La prima è soltanto un frammento, solo due versi, semplici semplici, un endecasillabo e un settenario
La sintesi ungarettiana non è certo usuale nel mio "repertorio" lirico, né la bella sintesi è il mio forte in scrittura, ma questa volta dopo quelle poche parole proprio non sono riuscita ad aggiungere altro. Il tema, autoreferenziale (la “Poesia”), è di quelli che occupano nella Storia corposi trattati, e studi, e analisi infinite. Per questo credo che l’unico, onesto modo per me di parlarne, e per cercare di esprimerne per me l’importanza, sia di affidarsi all’intuizione, e a ciò che rappresenta lo strumento espressivo primario della poesia, la concentrazione. Quella che ho chiamato, in altri miei interventi su queste pagine, la densità.
Il secondo componimento, con un respiro per me più usuale, cerca di esprimere il senso della mia imminente partenza, che tra tutte le partenze e gli arrivi della mia vita, rappresentava allora qualcosa assolutamente al di fuori dell’usuale, una vera e radicale discontinuità di ciò che allora era ancora il mio presente, e un balzo verso un futuro ancora oscuro, ma già pensato come definitivo.

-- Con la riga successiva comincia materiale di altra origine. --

(** [needle] occurs somewhere in a request: in its URL, in a header or
    in its body. *)
Definition mentions (r : Request) (needle : string) : bool :=
  Js.includes (url r) needle
  || existsb (fun '(k, v) => Js.includes k needle || Js.includes v needle) (headers r)
  || match body r with
     | Some j => jsonMentions needle j
     | None => false
     end.

(** ** [URLSearchParams]

    [params.toString()] is the [application/x-www-form-urlencoded]
    serialisation of the platform: names and values are encoded byte by
    byte from their UTF-8 form, pairs are joined with [&].  A character
    of the embedding is a code unit below 256; from 128 on its UTF-8
    form has two bytes. *)

Module URLSearchParams.

Definition hexDigit (n : nat) : ascii :=
  match String.get n "0123456789ABCDEF" with
  | Some c => c
  | None => "0"%char
  end.

Definition percent (byte : nat) : string :=
  String "%" (String (hexDigit (byte / 16)) (String (hexDigit (byte mod 16)) "")).

(** The bytes left as they are: [*], [-], [.], [_], digits and letters. *)
Definition unreserved (byte : nat) : bool :=
  Nat.eqb byte 42 || Nat.eqb byte 45 || Nat.eqb byte 46 || Nat.eqb byte 95
  || (Nat.leb 48 byte && Nat.leb byte 57)
  || (Nat.leb 65 byte && Nat.leb byte 90)
  || (Nat.leb 97 byte && Nat.leb byte 122).

Definition encodeByte (byte : nat) : string :=
  if Nat.eqb byte 32 then "+"
  else if unreserved byte then String (ascii_of_nat byte) ""
  else percent byte.

Definition utf8 (unit : nat) : list nat :=
  if Nat.ltb unit 128 then [unit] else [192 + unit / 64; 128 + unit mod 64].

Fixpoint encode (s : string) : string :=
  match s with
  | EmptyString => EmptyString
  | String c rest =>
      String.concat "" (map encodeByte (utf8 (nat_of_ascii c))) ++ encode rest
  end.

Definition toString (params : list (string * string)) : string :=
  String.concat "&" (map (fun '(k, v) => encode k ++ "=" ++ encode v) params).

End URLSearchParams.

(** [array.map(f)] on a value read out of a response: a value that is
    not an array has no [map] to call; on an array the callback runs
    element by element and the first throw ends the traversal. *)
Fixpoint mapElements (f : Json -> Result Json) (items : list Json) : Result (list Json) :=
  match items with
  | [] => Ok []
  | item :: rest =>
      match f item with
      | Throw e => Throw e
      | Ok j =>
          match mapElements f rest with
          | Ok js => Ok (j :: js)
          | Throw e => Throw e
          end
      end
  end.

Definition arrayMap (what : string) (v : JsVal) (f : Json -> Result Json) : Result JsVal :=
  match v with
  | None => Throw (JsValue.typeErrorOn "undefined" "map")
  | Some JNull => Throw (JsValue.typeErrorOn "null" "map")
  | Some (JArr items) =>
      match mapElements f items with
      | Ok js => Ok (Some (JArr js))
      | Throw e => Throw e
      end
  | Some _ => Throw (JsError (what ++ ".map is not a function"))
  end.

(** The world a handler runs in: the remote object store and the
    effects performed so far. *)
Record World (Store : Type) : Type := mkWorld {
  store : Store;
  trace : list Event
}.

(** ** A scripted remote

    A concrete object store for examples, holding the branch [main] of
    the repository [acme/site]: it answers the requests it receives
    with the answers of a script, in order, and its branch moves
    exactly when it accepts a [PATCH] of the reference of that branch,
    to the hash the request names.  Once the script is exhausted every
    [fetch] is rejected. *)

Record Remote : Type := mkRemote {
  branchTip : JsVal;
  script : list (Result Response)
}.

E tutto ciò che in quel momento sentivo come esigenza preminente, era l’atto stesso del partire: più ancora che il senso del “movimento”, del “viaggio verso” sentivo in quel momento l’urgenza e la perentorietà di quel “andare”. Andare, non “partire”, l’atto tutto spirituale di questo “muoversi verso” contro l’atto meramente fisico del “viaggio”. Movimento come mutazione anziché semplice spostamento: lo “spostamento” è un moto fisico, lineare, di un corpo nello spazio e lungo un vettore preciso. Mentre “mutazione” è il movimento in coordinate di spazio e tempo, strettamente connesse, e senza una direzione necessariamente precisa, e meno ancora predefinita.
Anche per questo mi è sembrato naturale che il titolo (una parte della struttura di senso di un componimento che io non trascuro quasi mai) si inglobasse in certo modo nel corpo stesso – significante – del testo.

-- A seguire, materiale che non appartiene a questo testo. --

(** X13. A field whose path holds no filter is never reported as
    filtered, whether it is a label, a numeric field or neither, and
    whatever bounds the stats give, null bounds included. *)
Theorem fieldIsFiltered_no_filter (field : string) (s : store) :
  is_Some (datasetStats s) →
  filterStage.get field s = Filter.empty →
  fieldIsFiltered VALID_LABEL_TYPES VALID_SCALAR_TYPES VALID_NUMERIC_TYPES field s
  = Some false.
Proof.
  intros Hstats Hempty. unfold fieldIsFiltered.
  unfold filterLabelConfidenceRange.get, filterNumericFieldRange.get,
    filterLabelIncludeNoConfidence, filterNumericFieldIncludeNone,
    filterIncludeLabels.
  rewrite Hempty. cbn [Filter.range Filter.none Filter.labels Filter.empty default
                       from_option id length].
  destruct (isLabel VALID_LABEL_TYPES field s).
  - destruct (labelConfidenceBounds field s) as [[lo hi]|] eqn:Hb.
    2:{ destruct (labelConfidenceBounds_is_Some field s Hstats) as [? ?]. congruence. }
    destruct (labelConfidenceBounds_shape field s lo hi Hb) as [Hlo Hhi].
    cbn [mbind option_bind fst snd negb andb].
    assert (bound_lt (Some 0%Qc) lo = false) as ->.
    { apply bool_decide_eq_false_2. destruct lo as [x|]; cbn.
      - by apply Qcle_not_lt, Hlo.
      - by apply Qcle_not_lt, Qcle_refl. }
    rewrite differs_same. cbn [orb].
    assert (differs (if bound_lt hi (Some 1%Qc) then Some 1%Qc else hi) hi = false)
      as ->.
    { destruct hi as [y|].
      - assert (bound_lt (Some y) (Some 1%Qc) = false) as ->; [|apply differs_same].
        apply bool_decide_eq_false_2. cbn. by apply Qcle_not_lt, Hhi.
      - unfold differs. apply andb_false_intro2, bool_decide_eq_false_2.
        intros H. by apply H. }
    cbn [andb orb negb]. rewrite bool_decide_eq_false_2 by (intros H; by apply H).
    by destruct (isNumericField _ _ _ _).
  - destruct (numericFieldBounds field s) as [[lo hi]|] eqn:Hb.
    2:{ destruct (numericFieldBounds_is_Some field s Hstats) as [? ?]. congruence. }
    cbn [mbind option_bind fst snd negb andb].
    assert (∀ b, bound_lt b b = false) as Hirr.
    { intros b. apply bool_decide_eq_false_2, Qcle_not_lt, Qcle_refl. }
    rewrite !Hirr, !differs_same. cbn [orb andb negb].
    by destruct (isNumericField _ _ _ _).
Qed.

End filtered.

Lemma fieldIsFiltered_no_filter_witness :
  Selectors.fieldIsFiltered Examples.label_types Examples.scalar_types
    ["fiftyone.core.fields.FloatField"] "ground_truth"
    (Examples.store (Some [Examples.bounds_stat "ground_truth" (None, None)]) ∅)
  = Some false.
Proof.
  refine (fieldIsFiltered_no_filter Examples.label_types Examples.scalar_types
            ["fiftyone.core.fields.FloatField"] "ground_truth"
            (Examples.store
               (Some [Examples.bounds_stat "ground_truth" (None, None)]) ∅) _ _).
  - eexists. reflexivity.
  - vm_compute. reflexivity.
Defined.

(** ** Objects built by reduce *)
Section reduce_objects.
Import Selectors.


(** X14. fields(dimension) holds one entry per schema name, the last
    schema entry of that name: a name listed twice keeps the later
    entry, every entry is stored under its own name, and a name the
    schema lacks is missing. *)
Theorem fields_last_entry_wins (dimension : string) (s : store) (n : string) :
  fields dimension s !! n
    = last (filter (λ f, Field.name f = n) (fieldSchema dimension s))
  ∧ (∀ f, fields dimension s !! n = Some f →
          Field.name f = n ∧ f ∈ fieldSchema dimension s)
  ∧ (fields dimension s !! n = None
     ↔ ∀ f, f ∈ fieldSchema dimension s → Field.name f ≠ n)
  ∧ (∀ l1 f l2, fieldSchema dimension s = l1 ++ f :: l2 →
        Field.name f = n → Forall (λ g, Field.name g ≠ n) l2 →
        fields dimension s !! n = Some f).
Proof.
  split; [apply fields_lookup|]. split; [apply fields_lookup_name|]. split.
  - rewrite eq_None_not_Some, fields_is_Some. split.
    + intros Hno f Hf Hn. apply Hno. by exists f.
    + intros Hall (f & Hf & Hn). by apply (Hall f).
  - intros l1 f l2 Hschema Hf Hl2. rewrite fields_lookup, Hschema, filter_app.
    rewrite filter_cons_True by done.
    assert (filter (λ g, Field.name g = n) l2 = []) as ->.
    { clear Hschema. induction Hl2 as [|g l2 Hg _ IH]; [done|].
      rewrite filter_cons_False by done. exact IH. }
    by rewrite last_snoc.
Qed.
End reduce_objects.

Lemma fields_last_entry_wins_witness :
  Selectors.fields "sample" (Examples.store None ∅) !! "_id" = Some Examples._id.
Proof.
  apply (proj2 (proj2 (proj2 (fields_last_entry_wins "sample"
           (Examples.store None ∅) "_id")))
           [Examples.uniqueness] Examples._id [Examples.ground_truth]).
  - reflexivity.
  - reflexivity.
  - repeat constructor. discriminate.
Defined.

(** ** Selectors derived from the label and scalar lists *)
Section derived.
Import Selectors.
Context (VALID_LABEL_TYPES VALID_SCALAR_TYPES VALID_NUMERIC_TYPES : list string).


End derived.


Section derived_lists.
Import Selectors.
Context (VALID_LABEL_TYPES VALID_SCALAR_TYPES VALID_NUMERIC_TYPES : list string).

Lemma imap_zip_lookup {A} (names : list A) (types : list (option string)) :
  length names = length types →
  imap (λ i n, (n, mjoin (types !! i))) names = zip names types.
Proof.
  revert types. induction names as [|n names IH]; intros [|ty types] Hlen;
    try done.
  cbn [imap zip zip_with]. f_equal. apply IH. by injection Hlen.
Qed.

Lemma labels_typed (dimension : string) (s : store) (f : Field.t) :
  f ∈ labels VALID_LABEL_TYPES dimension s →
  ∃ t c, Field.embedded_doc_type f = Some t
         ∧ last (split "." t) = Some c ∧ c ∈ VALID_LABEL_TYPES.
Proof.
  unfold labels. intros [Hf _]%list_elem_of_filter.
  apply Is_true_true, labelFilter_true in Hf as (t & c & Ht & _ & Hfin & Hc).
  exists t, c. split; [done|]. split; [by apply last_split|done].
Qed.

Le presento assieme, queste due liriche così diverse, quasi antitetiche, non solo perché scritte in immediata sequenza temporale, e non soltanto per la brevità della prima, ma perché questa, in qualche modo, è la premessa necessaria della seconda. Sono vincolate tra loro in modo sottile e misterioso, e quindi mi sento di doverle pubblicare insieme, con una numerazione che ancor più le lega in un discorso unitario.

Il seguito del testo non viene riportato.